The exhibition takes as its point of departure Czech modernists Jaromír Funke and Ladislav Sutnar’s book of the same name. Photography Sees the Surface was published in 1935 by the State School of Graphic Arts in Prague, where Sutnar was Director and Funke taught photography after leaving his position at the School of Applied Arts in Bratislava—known as the “Slovak Bauhaus.” The instructional volume features photographs by Funke and his students highlighting the singular ability of the camera to capture the details of an object’s surface, accompanied by short descriptive texts and notes on the filters, lenses, focal lengths, aperture settings, and exposure times used to make each photograph.

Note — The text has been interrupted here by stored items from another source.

Lemma pending_elapse_late made u deadline w ms :
  pending made u deadline w → (deadline ≤ clock w + ms)%N →
  fired (made ++ [repos_url u]) (elapse ms w).
Proof.
  intros Hp Hlate. destruct (pending_latest _ _ _ _ Hp) as (n & Hlen & Hc & Hlast).
  destruct Hp as (Hn & Hreq & _ & _).
  assert (numbered (elapse ms w)) as Hn'
    by (eapply evolves_numbered; [exact Hn | apply evolves_elapse]).
  destruct (elapse_latest ms w n Hn Hlen) as (w1 & Heq & Hn1 & Hc1 & Hclock & Hreq1 & Hlast1 & Hlen1).
  rewrite Hlast in Hlast1.
  assert (fire_if_due w1 n =
          settle n Fetching (call_fetch (repos_url u) w1)) as Hfire.
  { unfold fire_if_due, due. rewrite Hlast1. simpl. rewrite Hclock.
    destruct (N.leb_spec deadline (clock w + ms)); [| lia].
    unfold after_breakpoint_300. rewrite Hlast1. simpl.
    unfold isBreakpoint. simpl. by rewrite Hc1, Hc, Nat.eqb_refl. }
  split; [done |]. rewrite Heq, Hfire.
  split; [simpl; congruence |].
  intros r dl. rewrite last_lookup. simpl.
  rewrite length_alter, Hlen1, Hlen. simpl.
  rewrite list_lookup_alter_eq, Hlast1. simpl. by intros [= <-].
Qed.

Lemma fired_elapse made w ms : fired made w → fired made (elapse ms w).
Proof.
  intros (Hn & Hreq & Hlast).
  assert (numbered (elapse ms w)) as Hn'
    by (eapply evolves_numbered; [exact Hn | apply evolves_elapse]).
  destruct (length (runs w)) as [| n] eqn:Hlen.
  - assert (elapse ms w = advance ms w) as -> by (unfold elapse; by rewrite Hlen).
    done.
  - destruct (elapse_latest ms w n Hn Hlen) as (w1 & -> & Hn1 & Hc1 & Hclock & Hreq1 & Hlast1 & Hlen1).
    assert (fire_if_due w1 n = w1) as ->.
    { unfold fire_if_due, due. rewrite Hlast1.
      destruct (runs w !! n) as [r |] eqn:Hr; [| done].
      destruct (at_stage r) as [dl | | | | |] eqn:Hst; try done.
      destruct (Hlast r dl); [| done]. by rewrite last_lookup, Hlen. }
    split; [done |]. split; [congruence |].
    intros r dl. rewrite last_lookup, Hlen1, Hlen. simpl. rewrite Hlast1.
    intros Hr. apply Hlast. by rewrite last_lookup, Hlen.
Qed.
(** * auto_sqlServerBackup.py: a scheduled SQL Server backup job

    A shallow embedding of [src/auto_sqlServerBackup.py].  The script is
    almost entirely glue between the operating system, the ODBC driver,
    an SMTP relay and the [schedule] library, so the embedding threads an
    explicit [World] (clock, file system, scripted outcomes of the
    external calls, log, event trace) through every function and keeps
    Python's exceptions as an explicit [Raise] result.  State changes made
    before an exception is raised are kept, as in Python. *)

From Stdlib Require Import Ascii String List Arith Lia Bool.
From stdpp Require Import base option strings pretty list gmap.

Local Open Scope string_scope.
Local Open Scope list_scope.

(** ** Python strings *)

Module PyStr.

(** [str(n)] for a non-negative integer. *)
Definition str (n : nat) : string := pretty n.

Fixpoint zeros (k : nat) : string :=
  match k with
  | O => ""
  | S k' => String "0" (zeros k')
  end.

(** [s.zfill(width)] for a string without sign. *)
Definition zfill (width : nat) (s : string) : string :=
  zeros (width - String.length s) +:+ s.

Definition is_sep (c : ascii) : bool := Ascii.eqb c "/".

Definition startswith_sep (s : string) : bool :=
  match s with
  | String c _ => is_sep c
  | EmptyString => false
  end.

Fixpoint endswith_sep (s : string) : bool :=
  match s with
  | EmptyString => false
  | String c EmptyString => is_sep c
  | String _ r => endswith_sep r
  end.

Fixpoint contains_sep (s : string) : bool :=
  match s with
  | EmptyString => false
  | String c r => is_sep c || contains_sep r
  end.

Fixpoint all_sep (s : string) : bool :=
  match s with
  | EmptyString => true
  | String c r => is_sep c && all_sep r
  end.

(** [s.rstrip('/')]. *)
Fixpoint rstrip_sep (s : string) : string :=
  match s with
  | EmptyString => EmptyString
  | String c r =>
      match rstrip_sep r with
      | EmptyString => if is_sep c then EmptyString else String c EmptyString
      | r' => String c r'
      end
  end.

(** [(p[:i], p[i:])] with [i = p.rfind('/') + 1]. *)
Fixpoint cut_at_last_sep (p : string) : string * string :=
  match p with
  | EmptyString => (EmptyString, EmptyString)
  | String c r =>
      if contains_sep r then
        let '(h, t) := cut_at_last_sep r in (String c h, t)
      else if is_sep c then (String c EmptyString, r)
      else (EmptyString, String c r)
  end.

End PyStr.

(** ** [posixpath] *)

Module OsPath.
Import PyStr.

(** [os.path.join(a, b)] with one extra component. *)
Definition join (a b : string) : string :=
  if startswith_sep b then b
  else if (String.eqb a "" || endswith_sep a)%bool then a +:+ b
  else a +:+ "/" +:+ b.

(** [os.path.split(p)]. *)
Definition split (p : string) : string * string :=
  let '(head, tail) := cut_at_last_sep p in
  if (negb (String.eqb head "") && negb (all_sep head))%bool
  then (rstrip_sep head, tail)
  else (head, tail).

End OsPath.

(** ** Dates and times *)

Record DateTime : Type := mkDateTime {
  year : nat; month : nat; day : nat;
  hour : nat; minute : nat; second : nat
}.

(** [datetime.date]: the calendar part of a clock reading. *)
Record Date : Type := mkDate { d_year : nat; d_month : nat; d_day : nat }.

Definition date_of (t : DateTime) : Date :=
  mkDate (year t) (month t) (day t).

(** The ranges Python's [datetime] enforces on its fields (the day bound
    is the coarse one, month lengths play no part in formatting). *)
Definition valid_date (d : Date) : Prop :=
  1 <= d_year d < 10 * 1000 /\ 1 <= d_month d <= 12 /\ 1 <= d_day d <= 31.

Definition valid_datetime (t : DateTime) : Prop :=
  valid_date (date_of t) /\ hour t < 24 /\ minute t < 60 /\ second t < 60.

Module Strftime.
Import PyStr.

(** [%Y]: year with century, four digits as documented. *)
Definition pct_Y (t : DateTime) : string := zfill 4 (str (year t)).
Definition pct_m (t : DateTime) : string := zfill 2 (str (month t)).
Definition pct_d (t : DateTime) : string := zfill 2 (str (day t)).
Definition pct_H (t : DateTime) : string := zfill 2 (str (hour t)).
Definition pct_M (t : DateTime) : string := zfill 2 (str (minute t)).
Definition pct_S (t : DateTime) : string := zfill 2 (str (second t)).

(** The [%Y%m%d] prefix of the stamp. *)
Definition Ymd (t : DateTime) : string := pct_Y t +:+ pct_m t +:+ pct_d t.

(** The [%H%M%S] suffix of the stamp. *)
Definition HMS (t : DateTime) : string := pct_H t +:+ pct_M t +:+ pct_S t.

(** [t.strftime('%Y%m%d_%H%M%S')]. *)
Definition Ymd_HMS (t : DateTime) : string := Ymd t +:+ "_" +:+ HMS t.

End Strftime.

(** ** Exceptions *)

(** The [Exception] subclasses the calls of this script raise.  All of
    them are caught by [except Exception]. *)
Inductive exn_class : Type :=
  | FileExistsError
  | FileNotFoundError
  | NotADirectoryError
  | PermissionError
  | PyodbcError
  | SMTPException
  | UnboundLocalError
  | TypeError.

Record exn : Type := mkExn { exn_cls : exn_class; exn_text : string }.

(** [OSError] and its subclasses: the spec's [FilesystemError]. *)
Definition is_OSError (e : exn) : bool :=
  match exn_cls e with
  | FileExistsError | FileNotFoundError | NotADirectoryError | PermissionError => true
  | _ => false
  end.

Inductive result (A : Type) : Type :=
  | Ok (a : A)
  | Raise (e : exn).
Arguments Ok {A} a.
Arguments Raise {A} e.

(** ** The world outside the interpreter *)

(** What the file system holds at a path. *)
Inductive node : Type :=
  | Dir (writable : bool)
  | File.

Inductive conn_state : Type := ConnOpen | ConnClosed.

Inductive log_level : Type := INFO | ERROR.

(** Calls that leave the process, in the order they were made. *)
Inductive event : Type :=
  | EvMkdir (path : string)
  | EvConnect (connection_string : string)
  | EvCursor (handle : nat)
  | EvExecute (handle : nat) (sql : string)
  | EvCommit (handle : nat)
  | EvClose (handle : nat)
  | EvNotify (subject body to_email : string)
  | EvSmtpOpen (server : string) (port : Z)
  | EvStartTls
  | EvLogin (user password : string)
  | EvSendmail (from_email to_email subject body : string)
  | EvSmtpQuit
  | EvRunJob
  | EvJobDone
  | EvSleep (seconds : nat).

Record World : Type := mkWorld {
  clock_now : DateTime;                (* what the next clock read returns *)
  clock_next : list DateTime;          (* the readings after that one *)
  fs : gmap string node;               (* local file system, by path *)
  cwd_writable : bool;                 (* entries may be created in the cwd *)
  db_outcomes : list (option string);  (* per ODBC call: None = it works, Some msg = it raises *)
  smtp_outcomes : list (option string);(* per SMTP call, likewise *)
  conns : list conn_state;             (* ODBC connections, by handle *)
  log : list (log_level * string);     (* database_backup.log *)
  trace : list event
}.

Definition set_clock (t : DateTime) (ts : list DateTime) (w : World) : World :=
  mkWorld t ts (fs w) (cwd_writable w) (db_outcomes w) (smtp_outcomes w)
          (conns w) (log w) (trace w).

Definition set_fs (m : gmap string node) (w : World) : World :=
  mkWorld (clock_now w) (clock_next w) m (cwd_writable w) (db_outcomes w)
          (smtp_outcomes w) (conns w) (log w) (trace w).

Definition set_db_outcomes (o : list (option string)) (w : World) : World :=
  mkWorld (clock_now w) (clock_next w) (fs w) (cwd_writable w) o
          (smtp_outcomes w) (conns w) (log w) (trace w).

Definition set_smtp_outcomes (o : list (option string)) (w : World) : World :=
  mkWorld (clock_now w) (clock_next w) (fs w) (cwd_writable w) (db_outcomes w)
          o (conns w) (log w) (trace w).

Definition set_conns (c : list conn_state) (w : World) : World :=
  mkWorld (clock_now w) (clock_next w) (fs w) (cwd_writable w) (db_outcomes w)
          (smtp_outcomes w) c (log w) (trace w).

Definition set_log (l : list (log_level * string)) (w : World) : World :=
  mkWorld (clock_now w) (clock_next w) (fs w) (cwd_writable w) (db_outcomes w)
          (smtp_outcomes w) (conns w) l (trace w).

Definition set_trace (t : list event) (w : World) : World :=
  mkWorld (clock_now w) (clock_next w) (fs w) (cwd_writable w) (db_outcomes w)
          (smtp_outcomes w) (conns w) (log w) t.

(** ** Effectful computations *)

(** A computation reads and changes a state and either returns or
    raises; the state it leaves behind is kept in both cases. *)
Definition M (S A : Type) : Type := S -> result A * S.

(** Computations on the world alone: every function of the script but
    [perform_backup], whose local variables are modelled too. *)
Abbreviation W := (M World).

Definition ret {S A} (a : A) : M S A := fun s => (Ok a, s).

Definition raise {S A} (e : exn) : M S A := fun s => (Raise e, s).

Definition bind {S A B} (c : M S A) (k : A -> M S B) : M S B :=
  fun s =>
    match c s with
    | (Ok a, s') => k a s'
    | (Raise e, s') => (Raise e, s')
    end.

(** [try: body / except Exception as e: handler e]. *)
Definition try_except {S A} (body : M S A) (handler : exn -> M S A) : M S A :=
  fun s =>
    match body s with
    | (Ok a, s') => (Ok a, s')
    | (Raise e, s') => handler e s'
    end.

Declare Scope py_scope.
Delimit Scope py_scope with py.
Notation "x <- c ;; k" := (bind c (fun x => k))
  (at level 100, c at next level, right associativity) : py_scope.
Notation "c ;; k" := (bind c (fun _ => k))
  (at level 100, right associativity) : py_scope.
Local Open Scope py_scope.

(** [for x in xs: body x]. *)
Fixpoint for_each {S A} (xs : list A) (body : A -> M S unit) : M S unit :=
  match xs with
  | [] => ret tt
  | x :: xs' => body x ;; for_each xs' body
  end.

Definition emit (ev : event) : W unit :=
  fun w => (Ok tt, set_trace (trace w ++ [ev]) w).

Definition logging_info (msg : string) : W unit :=
  fun w => (Ok tt, set_log (log w ++ [(INFO, msg)]) w).

Definition logging_error (msg : string) : W unit :=
  fun w => (Ok tt, set_log (log w ++ [(ERROR, msg)]) w).

(** A clock read returns the current reading and moves to the next one. *)
Definition read_clock : W DateTime :=
  fun w =>
    match clock_next w with
    | [] => (Ok (clock_now w), w)
    | t :: ts => (Ok (clock_now w), set_clock t ts w)
    end.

In the spirit of Funke’s project, which was equal parts New Objectivity description and modernist abstraction, and expressly pedagogical, Mays presents an idiosyncratic selection of work by over 20 contemporary photographers who are also teachers (several are her own former professors and students,) as well as historic material, including a 19th century heliogravure of the moon’s surface, and a photogram from a Man Ray teaching portfolio. The works on view weave together investigations of photography’s ability to isolate detail, abstract form, and obscure and defamiliarize vision, with conceptual and physical references to pedagogy. Visual resonances play out between and across works: surfaces are variably abraded, shrouded, excised, and broken through; certain themes—outer space, mediated landscapes, unfaithful portraiture, questions of serendipity and orchestration in composing a picture, and direct image transfers (in the form of rubbings and photograms)—recur. Direct and more enigmatic depictions of the ‘surface’ of things simultaneously evoke and challenge the notion that vision, and perhaps doubly so, depiction, are by their very natures superficial.